== Task to complete ==
Find the line with "apply C3. lia." in the entries below. Repeat it, every following line, and the line with "Lemma queue_exists ts", exactly and with nothing added.

== Data for review ==
★ ★ ★ ★ ★

(** In a duplicate-free family of lists an element is on one list only. *)
Lemma queues_disjoint (qs : list (list Z)) p p' l l' t :
  NoDup (concat qs) -> zget qs p = Some l -> zget qs p' = Some l' -> t ∈ l -> t ∈ l' -> p = p'.
Proof.
  intros Hnd Hl Hl' Ht Ht'. apply zget_lookup in Hl as [Hp Hl], Hl' as [Hp' Hl'].
  assert (forall (i j : nat), (i < j)%nat -> qs !! i = Some l \/ qs !! i = Some l' ->
    qs !! j = Some l \/ qs !! j = Some l' -> False) as Hlt.
  { clear Hl Hl' Hp Hp'. induction qs as [|a qs IH]; intros i j Hij Hi Hj.
    - rewrite !lookup_nil in Hi. naive_solver.
    - simpl in Hnd. apply NoDup_app in Hnd as (N1 & N2 & N3). destruct j as [|j]; [lia|].
      simpl in Hj. destruct i as [|i].
      + assert (t ∈ a) as Ha by (simpl in Hi; naive_solver). apply (N2 t Ha), elem_of_queues.
        destruct Hj as [Hj|Hj]; [exists (Z.of_nat j), l|exists (Z.of_nat j), l'];
          (split; [by rewrite zget_nat|done]).
      + simpl in Hi. eapply (IH N3 i j); [lia|done..]. }
  destruct (lt_eq_lt_dec (Z.to_nat p) (Z.to_nat p')) as [[Hc|Hc]|Hc]; [|lia|];
    exfalso; eapply Hlt; eauto.
Qed.

Lemma zget_unlink_at qs t p l p' :
  NoDup (concat qs) -> zget qs p = Some l -> t ∈ l ->
  zget (unlink qs t) p' = if decide (p' = p) then Some (filter (fun x => x ≠ t) l) else zget qs p'.
Proof.
  intros Hnd Hl Ht. rewrite zget_unlink. case_decide as E; [subst; by rewrite Hl|].
  destruct (zget qs p') as [l'|] eqn:El; [|done]. simpl. f_equal. apply filter_ne_id.
  intros Ht'. apply E. by eapply queues_disjoint.
Qed.

Lemma concat_snoc_perm (qs qs' : list (list Z)) p l t :
  zget qs p = Some l -> zupd qs p (fun l => l ++ [t]) = Some qs' -> concat qs' ≡ₚ t :: concat qs.
Proof.
  intros Hl E. unfold zupd in E. rewrite Hl in E. injection E as <-.
  apply zget_lookup in Hl as [_ Hl]. rewrite <- (take_drop_middle _ _ _ Hl) at 2.
  rewrite insert_take_drop by (by eapply lookup_lt_Some).
  rewrite !concat_app. simpl. rewrite !app_assoc, <- (app_assoc _ [t]).
  symmetry. apply Permutation_middle.
Qed.

(** ** The bitmap *)

Lemma ctz_ok n i w :
  (exists k, i <= k < i + Z.of_nat n /\ Z.testbit w k = true) ->
  i <= ctz_loop n i w < i + Z.of_nat n /\ Z.testbit w (ctz_loop n i w) = true /\
  forall j, i <= j < ctz_loop n i w -> Z.testbit w j = false.
Proof.
  revert i. induction n as [|n IH]; intros i (k & Hk & Hb); [lia|]. cbn [ctz_loop].
  destruct (Z.testbit w i) eqn:E; [split; [lia|split; [done|lia]]|].
  destruct (IH (i + 1)) as (H1 & H2 & H3).
  - exists k. split; [|done]. destruct (decide (k = i)) as [->|]; [congruence|lia].
  - split; [lia|]. split; [done|]. intros j Hj. destruct (decide (j = i)) as [->|]; [done|apply H3; lia].
Qed.

Lemma nonzero_bit w : fits 64 w -> w ≠ 0 -> exists k, 0 <= k < 64 /\ Z.testbit w k = true.
Proof.
  intros Hw Hz. exists (Z.log2 w). assert (0 < w) by (destruct Hw; lia).
  split; [|by apply Z.bit_log2]. split; [apply Z.log2_nonneg|]. apply Z.log2_lt_pow2; [done|apply Hw].
Qed.

(** The search returns the lowest set bit, -1 when there is none. *)
Lemma bitmap_ffs_ok b :
  zlen b = 3 -> Forall (fits 64) b ->
  (exists p, bitmap_ffs b MAX_PRIO = Some p /\ 0 <= p < 192 /\ wbit b p = true /\
     forall j, 0 <= j < p -> wbit b j = false) \/
  (bitmap_ffs b MAX_PRIO = Some (-1) /\ forall j, 0 <= j < 192 -> wbit b j = false).
Proof.
  intros Hl Hf. unfold bitmap_ffs. change (Z.to_nat ((MAX_PRIO + 63) / 64)) with 3%nat.
  assert (forall i, 0 <= i < 3 -> exists w, zget b i = Some w /\ fits 64 w) as Hw.
  { intros i Hi. destruct (proj2 (zget_Some b i)) as [w E]; [lia|]. exists w. split; [done|].
    apply zget_lookup in E as [_ E]. by eapply Forall_lookup_1. }
  set (p := fun i => w ← zget b i; if ztrue w then Some (i * 64 + ctzll w) else None).
  rewrite (for_return_ext _ _ _ (fun k (_ : unit) =>
    Some (match p k with Some r => inr r | None => inl tt end))).
  2: { intros k u Hk. destruct (Hw k) as (w & E & _); [lia|]. unfold p. rewrite E. simpl.
       by destruct (ztrue w). }
  assert (forall k, 0 <= k < 3 -> p k = None -> forall j, j / 64 = k -> wbit b j = false) as Hnone.
  { intros k Hk Hp j Hj. destruct (Hw k Hk) as (w & E & _). unfold p in Hp. unfold wbit.
    rewrite Hj, E. rewrite E in Hp. simpl in Hp |- *. unfold ztrue in Hp.
    destruct (Z.eqb_spec w 0) as [Hz|]; [rewrite Hz; apply Z.testbit_0_l|done]. }
  destruct (for_return_find 3 0 p) as [(i & r & -> & Hi & Hp & Hmin)|[-> Hall]]; cbn [mbind option_bind].
  - left. destruct (Hw i) as (w & E & Hfw); [lia|]. unfold p in Hp. rewrite E in Hp. simpl in Hp.
    unfold ztrue in Hp. destruct (Z.eqb_spec w 0) as [|Hz]; [done|]. injection Hp as <-.
    destruct (ctz_ok 64 0 w) as (C1 & C2 & C3); [by apply nonzero_bit|]. fold (ctzll w) in *.
    assert (forall j, i * 64 <= j < i * 64 + 64 -> wbit b j = Z.testbit w (j - i * 64)) as Hb.
    { intros j Hj. unfold wbit. replace (j / 64) with i by divlia. rewrite E. simpl. f_equal. divlia. }
    exists (i * 64 + ctzll w). split; [done|]. split; [lia|]. split.
    + rewrite Hb by lia. by replace (i * 64 + ctzll w - i * 64) with (ctzll w) by lia.
    + intros j Hj. destruct (decide (i * 64 <= j)).
      * rewrite Hb by lia. apply C3. lia.
      * apply (Hnone (j / 64)); [divlia| |done]. apply Hmin. divlia.
  - right. split; [done|]. intros j Hj. apply (Hnone (j / 64)); [divlia| |done]. apply Hall. divlia.
Qed.

(** ** Taking a thread off its list, and adding one *)

Lemma queue_exists ts q p : rq_wf ts q -> 0 <= p < MAX_PRIO -> exists l, zget (queue q) p = Some l.
Proof. intros Hq Hp. apply zget_Some. by rewrite (proj1 (rw_len _ _ Hq)). Qed.

Lemma bitmap_clear_ok b p :
  zlen b = 3 -> Forall (fits 64) b -> 0 <= p < 192 ->
  exists b', bitmap_clear b p = Some b' /\ zlen b' = 3 /\ Forall (fits 64) b' /\
    forall j, 0 <= j -> wbit b' j = if decide (j = p) then false else wbit b j.
Proof.
  intros Hl Hf Hp. unfold bitmap_clear.
  destruct (proj2 (zget_Some b (p / 64))) as [w Hw]; [divlia|]. rewrite (zupd_ok _ _ _ _ Hw).
  eexists. split; [done|]. split; [unfold zlen in *; by rewrite length_insert|]. split.
  - apply Forall_insert; [done|]. apply zget_lookup in Hw as [_ Hw].
    apply land_fits; [lia|]. by eapply Forall_lookup_1.
  - intros j Hj. apply (wbit_upd b _ p (fun w => Z.land w (lnotw 64 (Z.shiftl 1 (p mod 64)))));
      [lia|done|exact (zupd_ok _ _ _ _ Hw)|]. apply andnot_writes. divlia.
Qed.

Lemma bitmap_set_ok b p :
  zlen b = 3 -> Forall (fits 64) b -> 0 <= p < 192 ->
  exists b', bitmap_set b p = Some b' /\ zlen b' = 3 /\ Forall (fits 64) b' /\
    forall j, 0 <= j -> wbit b' j = if decide (j = p) then true else wbit b j.
Proof.
  intros Hl Hf Hp. unfold bitmap_set.
  destruct (proj2 (zget_Some b (p / 64))) as [w Hw]; [divlia|]. rewrite (zupd_ok _ _ _ _ Hw).
  eexists. split; [done|]. split; [unfold zlen in *; by rewrite length_insert|]. split.
  - apply Forall_insert; [done|]. apply zget_lookup in Hw as [_ Hw].
    apply or_fits; [divlia|]. by eapply Forall_lookup_1.
  - intros j Hj. apply (wbit_upd b _ p (fun w => Z.lor w (Z.shiftl 1 (p mod 64))));
      [lia|done|exact (zupd_ok _ _ _ _ Hw)|]. apply or_writes. divlia.
Qed.

Lemma rq_remove_ok ts q p l t :
  rq_wf ts q -> zget (queue q) p = Some l -> t ∈ l ->
  let l' := filter (fun x => x ≠ t) l in
  exists b, (if bool_decide (l' = []) then bitmap_clear (rq_bitmap q) p else Some (rq_bitmap q)) = Some b /\
    zget (unlink (queue q) t) p = Some l' /\
    rq_wf ts (rq_lists (u64 (nr_running q - 1)) (unlink (queue q) t) b q) /\
    forall p', zget (unlink (queue q) t) p' = if decide (p' = p) then Some l' else zget (queue q) p'.
Proof.
  intros Hq Hl Ht l'. pose proof Hq as [(L1 & L2 & L3) HB HP HQ HN HC].
  pose proof (zget_range _ _ _ Hl) as Hr. rewrite L1 in Hr. unfold MAX_PRIO in *.
  pose proof (fun p' => zget_unlink_at (queue q) t p l p' HN Hl Ht) as Hu. fold l' in Hu.
  assert (exists b, (if bool_decide (l' = []) then bitmap_clear (rq_bitmap q) p
      else Some (rq_bitmap q)) = Some b /\ zlen b = 3 /\ Forall (fits 64) b /\
    forall j, 0 <= j -> wbit b j = if decide (j = p) then negb (bool_decide (l' = [])) else wbit (rq_bitmap q) j)
    as (b & Eb & B1 & B2 & B3).
  { destruct (decide (l' = [])) as [E|E].
    - rewrite !bool_decide_true by done.
      destruct (bitmap_clear_ok (rq_bitmap q) p) as (b & -> & ? & ? & ?); [done|done|lia|].
      by exists b.
    - rewrite !bool_decide_false by done. exists (rq_bitmap q). do 3 (split; [done|]). intros j Hj.
      case_decide; [subst j|done]. rewrite (HB p l Hl). destruct l; [by apply not_elem_of_nil in Ht|done]. }
  exists b. split; [done|]. split; [by rewrite Hu, decide_True|]. split; [|done]. split; simpl.
  - split; [|done]. unfold unlink, zlen. by rewrite length_fmap.
  - intros p' l2 Hl2. pose proof (zget_range _ _ _ Hl2). rewrite B3 by lia. rewrite Hu in Hl2.
    case_decide; [by injection Hl2 as <-|by apply HB].
  - intros p' Hp'. unfold MAX_PRIO in Hp'. rewrite B3, decide_False by lia. by apply HP.
  - intros p' l2 t' Hl2 Ht'. rewrite Hu in Hl2. case_decide; [|by eapply HQ].
    injection Hl2 as <-. subst p'. apply list_elem_of_filter in Ht' as [_ Ht']. by eapply HQ.
  - rewrite concat_unlink. by apply NoDup_filter.
  - rewrite concat_unlink, filter_ne_length, HC, u64_sub_l; [done|done|].
    apply elem_of_queues. by exists p, l.
Qed.

Lemma rq_insert_ok ts q t x :
  rq_wf ts q -> t ∉ concat (queue q) -> ts !! t = Some x -> 0 <= t_priority x < MAX_PRIO ->
  t_state x = TASK_RUNNING -> t_cpu x = 0 ->
  let p := t_priority x in
  exists qs b, zupd (queue q) p (fun l => l ++ [t]) = Some qs /\ bitmap_set (rq_bitmap q) p = Some b /\
    rq_wf ts (rq_lists (u64 (nr_running q + 1)) qs b q) /\
    forall p', zget qs p' = if decide (p' = p) then (fun l => l ++ [t]) <$> zget (queue q) p
                            else zget (queue q) p'.
Proof.
  intros Hq Hn Hx Hp Hst Hcpu p. pose proof Hq as [(L1 & L2 & L3) HB HP HQ HN HC].
  destruct (queue_exists ts q p Hq Hp) as [l Hl]. unfold MAX_PRIO in *.
  destruct (zupd_Some (queue q) p (fun l => l ++ [t])) as [qs Eq]; [by eapply zget_range|].
  destruct (bitmap_set_ok (rq_bitmap q) p) as (b & Eb & B1 & B2 & B3); [done|done|lia|].
  pose proof (fun j => zget_zupd _ _ _ _ j Eq) as Hu.
  pose proof (concat_snoc_perm _ _ _ _ _ Hl Eq) as Hperm.
  exists qs, b. split; [done|]. split; [done|]. split.
  2: { intros p'. rewrite Hu. case_decide; [by subst p'|done]. }
  split; simpl.
  - by rewrite (zupd_length _ _ _ _ Eq).
  - intros p' l2 Hl2. pose proof (zget_range _ _ _ Hl2). rewrite B3 by lia. rewrite Hu in Hl2.
    case_decide; [|by apply HB]. destruct (zget (queue q) p') as [l0|]; [|done]. injection Hl2 as <-.
    symmetry. apply negb_true_iff, bool_decide_eq_false. by destruct l0.
  - intros p' Hp'. unfold MAX_PRIO in Hp'. rewrite B3, decide_False by lia. by apply HP.
  - intros p' l2 t' Hl2 Ht'. rewrite Hu in Hl2. case_decide; [|by eapply HQ]. subst p'.
    rewrite Hl in Hl2. injection Hl2 as <-. apply elem_of_app in Ht' as [Ht'|Ht'%list_elem_of_singleton];
      [by eapply HQ|subst t']. by exists x.
  - rewrite Hperm. by apply NoDup_cons.
  - rewrite HC, u64_add_l. f_equal. unfold zlen. rewrite Hperm. simpl. lia.
Qed.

★ ★ ★ ★ ★

== Output for this exercise ==
      * rewrite Hb by lia. apply C3. lia.
      * apply (Hnone (j / 64)); [divlia| |done]. apply Hmin. divlia.
  - right. split; [done|]. intros j Hj. apply (Hnone (j / 64)); [divlia| |done]. apply Hall. divlia.
Qed.

(** ** Taking a thread off its list, and adding one *)

Lemma queue_exists ts q p : rq_wf ts q -> 0 <= p < MAX_PRIO -> exists l, zget (queue q) p = Some l.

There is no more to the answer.